● Data under study:
(** * form-js: repeat rendering, the number field, and two smaller pieces

    A shallow embedding of parts of [form-js-viewer] and [form-js-editor]:

    - [features/repeatRender/RepeatRenderManager.js] (modules [Repeat] and
      [FieldRepeating]): the visible slice of a repeated group, the add /
      remove / collapse handlers, the effective collapse cap and
      [isFieldRepeating];
    - [render/components/form-fields/Number.js] (module [NumberField]):
      the text cache of the number input, [setValue], the arrow stepping,
      [displayValue] and [sanitizeValue];
    - [render/components/form-fields/parts/Datepicker.js] (module
      [Datepicker]): the handlers of the date input;
    - [features/properties-panel/entries/HeightEntry.js] (module
      [HeightEntry]): the validation of the height.

    JavaScript arrays are lists, array positions and configuration integers
    are [Z], the [indexes] object is a [gmap string Z].  The library calls
    of the sources are modelled in [JsArray] ([slice], [splice], [push]),
    [BigJs] (big.js decimals, their text and arithmetic) and [Js] (values,
    the numbers of the binary64 format, [Number], [String], truthiness,
    [===], [<]).

    Event handlers are functions on an explicit record of the mutable
    things they touch; a handler of the number field may throw, so it runs
    in a small state-and-exception monad.  A handler is a closure of the
    render that created it: it takes the state of that render and the
    state in which it runs.

    The definitions come first; the facts about them, module by module,
    follow. *)

From Stdlib Require Import ZArith Lia Bool Ascii String.
From stdpp Require Import base list gmap strings.

Local Open Scope Z_scope.

(** ** JavaScript array primitives used by the sources *)

Module JsArray.

(** Relative index resolution shared by [Array.prototype.slice] and
    [Array.prototype.splice]: a negative index counts from the end and
    the result is clamped to [0, len]. *)
Definition relIndex (len k : Z) : Z :=
  if k <? 0 then Z.max (len + k) 0 else Z.min k len.

(** [arr.slice(start, end)]; an omitted argument is [None]. *)
Definition slice {A} (start end_ : option Z) (l : list A) : list A :=
  let len := Z.of_nat (length l) in
  let from := relIndex len (default 0 start) in
  let to := relIndex len (default len end_) in
  take (Z.to_nat (to - from)) (drop (Z.to_nat from) l).

(** The array left behind by [arr.splice(start, deleteCount)]. *)
Definition splice {A} (start deleteCount : Z) (l : list A) : list A :=
  let len := Z.of_nat (length l) in
  let actualStart := relIndex len start in
  let actualDeleteCount := Z.min (Z.max deleteCount 0) (len - actualStart) in
  take (Z.to_nat actualStart) l
    ++ drop (Z.to_nat (actualStart + actualDeleteCount)) l.

(** [arr.push(x)] *)
Definition push {A} (x : A) (l : list A) : list A := l ++ [x].

End JsArray.

(** ** RepeatRenderManager.js *)

Module Repeat.
Import JsArray.

(** The attributes of a repeatable field definition that the manager
    reads.  [nonCollapsedItems] is [None] when the attribute is absent;
    [components] is [None] when the field has no [components] array. *)
Record field := Field {
  id : string;
  disableCollapse : bool;
  nonCollapsedItems : option Z;
  allowAddRemove : bool;
  components : option (list string)
}.

(** The state handed around through [useSharedState]. *)
Record SharedRepeatState := Shared { isCollapsed : bool }.

(** [_getNonCollapsedItems(field)]: the attribute when it is truthy
    (present and not [0]), [DEFAULT_NON_COLLAPSED_ITEMS] otherwise. *)
Definition DEFAULT_NON_COLLAPSED_ITEMS : Z := 5.

Definition _getNonCollapsedItems (f : field) : Z :=
  match nonCollapsedItems f with
  | Some n => if n =? 0 then DEFAULT_NON_COLLAPSED_ITEMS else n
  | None => DEFAULT_NON_COLLAPSED_ITEMS
  end.

(** [repeaterField.components && repeaterField.components.length > 0] *)
Definition hasChildren (f : field) : bool :=
  match components f with
  | Some cs => (0 <? Z.of_nat (length cs))
  | None => false
  end.

Section Manager.
(** The collaborators of the manager: the items of the form data, the
    data object, data paths, [pathRegistry.getValuePath], min-dash's
    [get] (returning [None] when there is nothing truthy at the path)
    and [form._getInitializedFieldData]. *)
Context {item data path : Type}.
Variable getValuePath : field -> gmap string Z -> path.
Variable get : data -> path -> option (list item).
Variable getInitializedFieldData : data -> field -> gmap string Z -> item.

(** The argument of a [props.onChange] call. *)
Record changeRequest := Change {
  cr_field : field;
  cr_value : list item;
  cr_indexes : gmap string Z
}.

(** What the handlers can observe and change: the form data
    ([form._getState().data]), the shared repeat state, the calls made
    to [props.onChange] so far (oldest first) and the [shouldScroll]
    ref. *)
Record world := World {
  formData : data;
  sharedRepeatState : SharedRepeatState;
  onChangeCalls : list changeRequest;
  shouldScroll : bool
}.

(** The props that the two components read; [readonly] and [disabled]
    by their truthiness. *)
Record props := Props {
  p_field : field;
  p_indexes : gmap string Z;
  p_readonly : bool;
  p_disabled : bool
}.

Definition onChange (c : changeRequest) (w : world) : world :=
  {| formData := formData w;
     sharedRepeatState := sharedRepeatState w;
     onChangeCalls := onChangeCalls w ++ [c];
     shouldScroll := shouldScroll w |}.

Definition setSharedRepeatState
    (update : SharedRepeatState -> SharedRepeatState) (w : world) : world :=
  {| formData := formData w;
     sharedRepeatState := update (sharedRepeatState w);
     onChangeCalls := onChangeCalls w;
     shouldScroll := shouldScroll w |}.

Definition setShouldScroll (b : bool) (w : world) : world :=
  {| formData := formData w;
     sharedRepeatState := sharedRepeatState w;
     onChangeCalls := onChangeCalls w;
     shouldScroll := b |}.

(** [w'] is [w] after exactly one more [props.onChange] call, with [c],
    and no other change. *)
Definition emitted (c : changeRequest) (w w' : world) : Prop :=
  onChangeCalls w' = onChangeCalls w ++ [c]
  /\ formData w' = formData w
  /\ sharedRepeatState w' = sharedRepeatState w
  /\ shouldScroll w' = shouldScroll w.

(** [get(data, dataPath) || []] *)
Definition values (p : props) (w : world) : list item :=
  default [] (get (formData w) (getValuePath (p_field p) (p_indexes p))).

Definition collapseEnabled (p : props) (w : world) : bool :=
  negb (disableCollapse (p_field p))
  && (Z.of_nat (length (values p w)) >? _getNonCollapsedItems (p_field p)).

(** The local [isCollapsed] of both components. *)
Definition isCollapsedNow (p : props) (w : world) : bool :=
  collapseEnabled p w && isCollapsed (sharedRepeatState w).

(** [showRemove] in [Repeater], [showAdd] in [RepeatFooter]. *)
Definition showAddRemove (p : props) : bool :=
  allowAddRemove (p_field p) && hasChildren (p_field p).

Definition displayValues (p : props) (w : world) : list item :=
  if isCollapsedNow p w
  then slice (Some 0) (Some (_getNonCollapsedItems (p_field p))) (values p w)
  else values p w.

(** [onDeleteItem], closed over the [values] of the render. *)
Definition onDeleteItem (p : props) (rendered : world) (index : Z)
    (w : world) : world :=
  let updatedValues := slice None None (values p rendered) in
  let updatedValues := splice index 1 updatedValues in
  onChange {| cr_field := p_field p;
              cr_value := updatedValues;
              cr_indexes := p_indexes p |} w.

(** One rendered row: its array position, its item, the [indexes] of
    its children, and the click handler of its remove button when the
    button is rendered. *)
Record row := Row {
  row_index : Z;
  row_value : item;
  row_indexes : gmap string Z;
  row_remove : option (world -> world)
}.

(** [Repeater(props)]: [displayValues.map((value, index) => ...)]. *)
Definition Repeater (p : props) (w : world) : list row :=
  imap (fun (i : nat) (value : item) =>
          let index := Z.of_nat i in
          {| row_index := index;
             row_value := value;
             row_indexes := <[ id (p_field p) := index ]> (p_indexes p);
             row_remove :=
               if showAddRemove p
               then Some (onDeleteItem p w index)
               else None |})
       (displayValues p w).

(** The remove button that carries [index]: the button of a row calls
    [onDeleteItem] with the position of that row, and nothing else calls
    it. *)
Definition removeButton (p : props) (w : world) (index : Z)
    : option (world -> world) :=
  r ← head (filter (fun r => bool_decide (row_index r = index)) (Repeater p w));
  row_remove r.

(** A request to remove the item at [index], made on the render of [w]:
    a click on the button that carries the index; where no such button is
    rendered there is nothing to click. *)
Definition removeItem (p : props) (rendered : world) (index : Z)
    (w : world) : world :=
  match removeButton p rendered index with
  | Some handler => handler w
  | None => w
  end.

(** [toggle], closed over the [isCollapsed] of the render. *)
Definition toggle (p : props) (rendered : world) (w : world) : world :=
  setSharedRepeatState
    (fun state => {| isCollapsed := negb (isCollapsedNow p rendered) |}) w.

(** [onAddItem], closed over the [values] of the render; the form
    state is read again when the handler runs. *)
Definition onAddItem (p : props) (rendered : world) (w : world) : world :=
  let updatedValues := slice None None (values p rendered) in
  let newItem :=
    getInitializedFieldData (formData w) (p_field p)
      (<[ id (p_field p) := Z.of_nat (length updatedValues) ]> (p_indexes p)) in
  let updatedValues := push newItem updatedValues in
  let w := setShouldScroll true w in
  let w := onChange {| cr_field := p_field p;
                       cr_value := updatedValues;
                       cr_indexes := p_indexes p |} w in
  setSharedRepeatState (fun state => {| isCollapsed := false |}) w.

(** A button with a [disabled] attribute and its click handler. *)
Record button := Button {
  disabled : bool;
  onClick : world -> world
}.

(** A click on a button: a disabled button does not react. *)
Definition click (b : button) (w : world) : world :=
  if disabled b then w else onClick b w.

(** [RepeatFooter(props)]: the two buttons, each present only when it is
    rendered.  The add button carries [disabled={ disabled || readonly }];
    the collapse button has no such attribute and is given by its click
    handler. *)
Record footer := Footer {
  addButton : option button;
  collapseButton : option (world -> world)
}.

Definition RepeatFooter (p : props) (w : world) : footer :=
  {| addButton :=
       if showAddRemove p
       then Some {| disabled := p_disabled p || p_readonly p;
                    onClick := onAddItem p w |}
       else None;
     collapseButton := if collapseEnabled p w then Some (toggle p w) else None |}.

End Manager.

Arguments Change {item} _ _ _.
Arguments World {item data} _ _ _ _.

End Repeat.


(** ** big.js decimals and the JavaScript number conversions

    The number field computes with big.js ([Big]), an exact decimal
    arithmetic, and converts with the built-in [Number(...)].  Both are
    modelled: [Big] on exact decimals, the numbers of JavaScript as the
    values of the binary64 format, with the rounding of [Number(s)] and the
    shortest digits of [String(n)]. *)

Module BigJs.

(** The decimal [unscaled / 10^scale]. *)
Record Big := mkBig { unscaled : Z; scale : nat }.

Definition zero : Big := mkBig 0 0.
Definition one : Big := mkBig 1 0.

Definition pow10 (n : nat) : Z := 10 ^ Z.of_nat n.

(** big.js stores the digits without trailing zeros. *)
Fixpoint strip (c : Z) (s : nat) : Big :=
  match s with
  | O => mkBig c 0
  | S s' => if c mod 10 =? 0 then strip (c / 10) s' else mkBig c s
  end.

Definition normalize (b : Big) : Big := strip (unscaled b) (scale b).

Definition negate (b : Big) : Big := mkBig (- unscaled b) (scale b).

● Activity:
Say how many lines of the listing above contain "gmap", with no other words.

● Written response:
7